Make that seat like that, but make it better. And then they said how do they treat them? Talk to them better. When white person come in, don't walk. If a black person and a white person come in, walk up to the black person first, ignore the white guy. This was in this is public knowledge by Toyota. Toyota did this first. First year they made that $20 million back, plus some In the next five years they had already made $100 million on this.

Speaker 2:

And do you know what was also triggering? The white people started buying Lexus because they did not want the blacks to outbuy them in a vehicle that they too could buy. Not that they wanted it.

Speaker 3:

We spent that much money on that car company. What if it's our car company Now? What can that buying power do? How many schools can we upgrade to level four schools for free? Make the government pay it back, or we'll get it back, we'll figure it out. I have a nice CFO that figures all kinds of ways to make money from throwing money out the door, you know. So what can we do? And then what does that do? Internally, pride to people, you know, knowing that your community produces a vehicle that you buy. Yeah, we got a sedan coming. Yes, we have an SUV coming. Yeah, we got a minivan coming.

Speaker 2:

I want you probably to. I know you're a humble guy and I know you want to probably give your shout outs to your people.

Speaker 3:

Definitely I wouldn't be able to have done this without my dad there, my uncle and Miss Bell.

Speaker 1:

That's nice man.

Speaker 3:

They backed me. Miss Bell I was a personal assistant for years. My uncle I've renovated his basement. My dad I've always, anytime he calls, I'm on it. They have reciprocated. They're my biggest uh sponsors and backers, um, for this project as well. Um, the rest of my team uh got a shout out.

Speaker 3:

Mr anderson and miss hagan's and uh, mr ventor Hagen says again, this was.
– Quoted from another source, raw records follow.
(** * Unified GitHub Manager: workspace reconciliation

    A shallow embedding of [menu-designe.py]: the helpers [run], [safe_run],
    [log_action], [list_repos] and [fix_remote_with_token], and the three
    workspace functions [clone_to_workspace], [batch_workspace_manager] and
    [per_repo_manager].  The prompts for creating, renaming and deleting
    remote repositories, [upload_local_folder] and the main menu are not
    part of it.

    The program is a sequence of calls to the [git] executable and to the
    hosting API, with Python exceptions for failures.  It is modelled in a
    state-and-exception monad over a [World] that holds the file system, the
    origin remote of every local repository, the answers typed at the
    prompts, and a trace of everything the program shows, logs or runs. *)

From Stdlib Require Import ZArith Lia Bool List Ascii String FunInd Sorted.
From stdpp Require Import gmap strings.

Import ListNotations.
Local Open Scope string_scope.
Local Open Scope list_scope.
Local Open Scope Z_scope.

(** ** Python string operations

    A Python [str] is held as its UTF-8 encoding, byte by byte.  The
    needles searched for by the program ("https://", "@", ",", "/") are
    ASCII, and an ASCII byte never occurs inside a multi-byte UTF-8
    sequence, so searching bytes and searching code points agree. *)

Module PyStr.

(** [s.startswith(p)] *)
Fixpoint startswith (p s : string) : bool :=
  match p, s with
  | EmptyString, _ => true
  | String _ _, EmptyString => false
  | String a p', String b s' => Ascii.eqb a b && startswith p' s'
  end.

(** [sub in s] *)
Fixpoint contains (sub s : string) : bool :=
  startswith sub s ||
  match s with
  | EmptyString => false
  | String _ s' => contains sub s'
  end.

(** [s.replace("", new)]: [new] goes before every character and at the end. *)
Fixpoint replace_empty (new s : string) : string :=
  match s with
  | EmptyString => new
  | String c s' => new +:+ String c (replace_empty new s')
  end.

(** The left-to-right scan of [s.replace(old, new)] for a non-empty [old]:
    [skip] counts the characters of a matched occurrence still to be passed
    over, so that occurrences never overlap. *)
Fixpoint replace_from (skip : nat) (old new s : string) : string :=
  match s with
  | EmptyString => EmptyString
  | String c s' =>
      match skip with
      | S k => replace_from k old new s'
      | O =>
          if startswith old s
          then new +:+ replace_from (Nat.pred (String.length old)) old new s'
          else String c (replace_from 0 old new s')
      end
  end.

(** [s.replace(old, new)] *)
Definition replace (old new s : string) : string :=
  match old with
  | EmptyString => replace_empty new s
  | String _ _ => replace_from 0 old new s
  end.

(** White space, as [str.strip()] and [int()] see it.  Python takes for
    white space the code points U+0009-U+000D, U+001C-U+0020, U+0085, U+00A0,
    U+1680, U+2000-U+200A, U+2028, U+2029, U+202F, U+205F and U+3000.  In
    UTF-8 the first ten are one byte each, U+0085 and U+00A0 are two bytes
    and the others three. *)

(** The white space of one byte: tab, line feed, vertical tab, form feed,
    carriage return, the four separators 0x1c-0x1f, and space. *)
Definition isspace (c : ascii) : bool :=
  let n := nat_of_ascii c in
  ((9 <=? n)%nat && (n <=? 13)%nat) || ((28 <=? n)%nat && (n <=? 32)%nat).

(** U+0085 (C2 85) and U+00A0 (C2 A0). *)
Definition isspace2 (a b : ascii) : bool :=
  (nat_of_ascii a =? 194)%nat
  && ((nat_of_ascii b =? 133)%nat || (nat_of_ascii b =? 160)%nat).

(** U+1680 (E1 9A 80); U+2000-U+200A, U+2028, U+2029 and U+202F
    (E2 80 80-8A, E2 80 A8, E2 80 A9, E2 80 AF); U+205F (E2 81 9F);
    U+3000 (E3 80 80). *)
Definition isspace3 (a b c : ascii) : bool :=
  let a := nat_of_ascii a in
  let b := nat_of_ascii b in
  let c := nat_of_ascii c in
  ((a =? 225) && (b =? 154) && (c =? 128)
   || (a =? 226) && (b =? 128)
      && ((128 <=? c) && (c <=? 138) || (c =? 168) || (c =? 169) || (c =? 175))
   || (a =? 226) && (b =? 129) && (c =? 159)
   || (a =? 227) && (b =? 128) && (c =? 128))%nat.

(** [s.lstrip()] *)
Fixpoint lstrip (s : string) : string :=
  match s with
  | EmptyString => EmptyString
  | String a s1 =>
      if isspace a then lstrip s1
      else
        match s1 with
        | EmptyString => s
        | String b s2 =>
            if isspace2 a b then lstrip s2
            else
              match s2 with
              | EmptyString => s
              | String c s3 => if isspace3 a b c then lstrip s3 else s
              end
        end
  end.

(** [s.rstrip()]: the scan comes back from the end of [s]; what follows a
    character has been stripped to nothing when only white space follows
    it, and to the last bytes of a white-space character when that
    character starts here. *)
Fixpoint rstrip (s : string) : string :=
  match s with
  | EmptyString => EmptyString
  | String a s' =>
      match rstrip s' with
      | EmptyString => if isspace a then EmptyString else String a EmptyString
      | String b EmptyString =>
          if isspace2 a b then EmptyString else String a (String b EmptyString)
      | String b (String c EmptyString) =>
          if isspace3 a b c then EmptyString
          else String a (String b (String c EmptyString))
      | t => String a t
      end
  end.

(** [s.strip()] *)
Definition strip (s : string) : string := rstrip (lstrip s).

(** [s.split(sep)] for a one-character separator. *)
Fixpoint split (sep : ascii) (s : string) : list string :=
  match s with
  | EmptyString => [EmptyString]
  | String c s' =>
      if Ascii.eqb c sep then EmptyString :: split sep s'
      else
        match split sep s' with
        | [] => [String c EmptyString]
        | piece :: pieces => String c piece :: pieces
        end
  end.

Definition digit_of (c : ascii) : option Z :=
  let n := nat_of_ascii c in
  if (48 <=? n)%nat && (n <=? 57)%nat then Some (Z.of_nat n - 48) else None.

(** The digits of an integer literal, most significant first; single
    underscores may separate digits.  [acc] is the value read so far and
    [after_digit] tells whether the previous character was a digit. *)
Fixpoint int_digits (acc : Z) (after_digit : bool) (s : string) : option Z :=
  match s with
  | EmptyString => if after_digit then Some acc else None
  | String c s' =>
      match digit_of c with
      | Some d => int_digits (10 * acc + d) true s'
      | None =>
          if Ascii.eqb c "_" && after_digit
          then match s' with
               | EmptyString => None
               | String c' _ =>
                   match digit_of c' with
                   | Some _ => int_digits acc false s'
                   | None => None
                   end
               end
          else None
      end
  end.

(** [int(s)]: surrounding white space, an optional sign, decimal digits.
    [None] stands for [ValueError].  The digits are those of the ASCII
    range; Python also reads the decimal digits of other scripts, which
    count as invalid here. *)
Definition int (s : string) : option Z :=
  match strip s with
  | String "-" s' => option_map Z.opp (int_digits 0 false s')
  | String "+" s' => int_digits 0 false s'
  | s' => int_digits 0 false s'
  end.

(** [s <= t] on strings, character by character. *)
Fixpoint leb (s t : string) : bool :=
  match s, t with
  | EmptyString, _ => true
  | String _ _, EmptyString => false
  | String a s', String b t' =>
      if (nat_of_ascii a <? nat_of_ascii b)%nat then true
      else if (nat_of_ascii b <? nat_of_ascii a)%nat then false
      else leb s' t'
  end.

Fixpoint insert_sorted (x : string) (xs : list string) : list string :=
  match xs with
  | [] => [x]
  | y :: ys => if leb x y then x :: xs else y :: insert_sorted x ys
  end.

(** [sorted(xs)] on a list of strings. *)
Definition sorted (xs : list string) : list string :=
  fold_right insert_sorted [] xs.

(** [xs[i]]: a negative index counts from the end; [None] stands for
    [IndexError]. *)
Definition index {A} (xs : list A) (i : Z) : option A :=
  let n := Z.of_nat (List.length xs) in
  if (0 <=? i) && (i <? n) then nth_error xs (Z.to_nat i)
  else if (- n <=? i) && (i <? 0) then nth_error xs (Z.to_nat (n + i))
  else None.

Definition lower_char (c : ascii) : ascii :=
  let n := nat_of_ascii c in
  if (65 <=? n)%nat && (n <=? 90)%nat then ascii_of_nat (n + 32) else c.

(** [s.lower()] on the ASCII range. *)
Fixpoint lower (s : string) : string :=
  match s with
  | EmptyString => EmptyString
  | String c s' => String (lower_char c) (lower s')
  end.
She was my store manager at once at CVS and in a time when I had nothing, she looked out and took a shot on me. You know what I'm saying. And best inventory person and logistics person I know, anderson world travel security, professional risk management understands things. And here, mr Ventura I was his estimator in construction, but they've and he does engineering as well, for us as well. But everyone here has been here since day one. Charlie Greenhouse I met him in 2012. He has an EV company, evsr Racing, and he's been my consultant on engineering. Again, one of those people that knows more about the subject than you do and can tell you if you're wrong or right. Mr Carter, very innovative individual. As you can see my humility, I've put me at the bottom. You know that's my software guy, corey hot fire, um, like Roto. Roto and myself.

Speaker 1:

Wow, man. Hey, thank you guys for coming out this evening. I really appreciate you, man. We got to have you back. Donovan, you got a lot to share. We got a lot to talk about this vehicle company. Man, I want to push this hard man. I want to push this hard man. I want to, you know, try to use whatever resources I have to support this. This is, this is different. Y'all, this is different. Thank y'all for coming out this evening. I really appreciate it. We will talk. Thanks to everybody in the chat, everybody who was, who was watching, and we'll see you tomorrow, peace.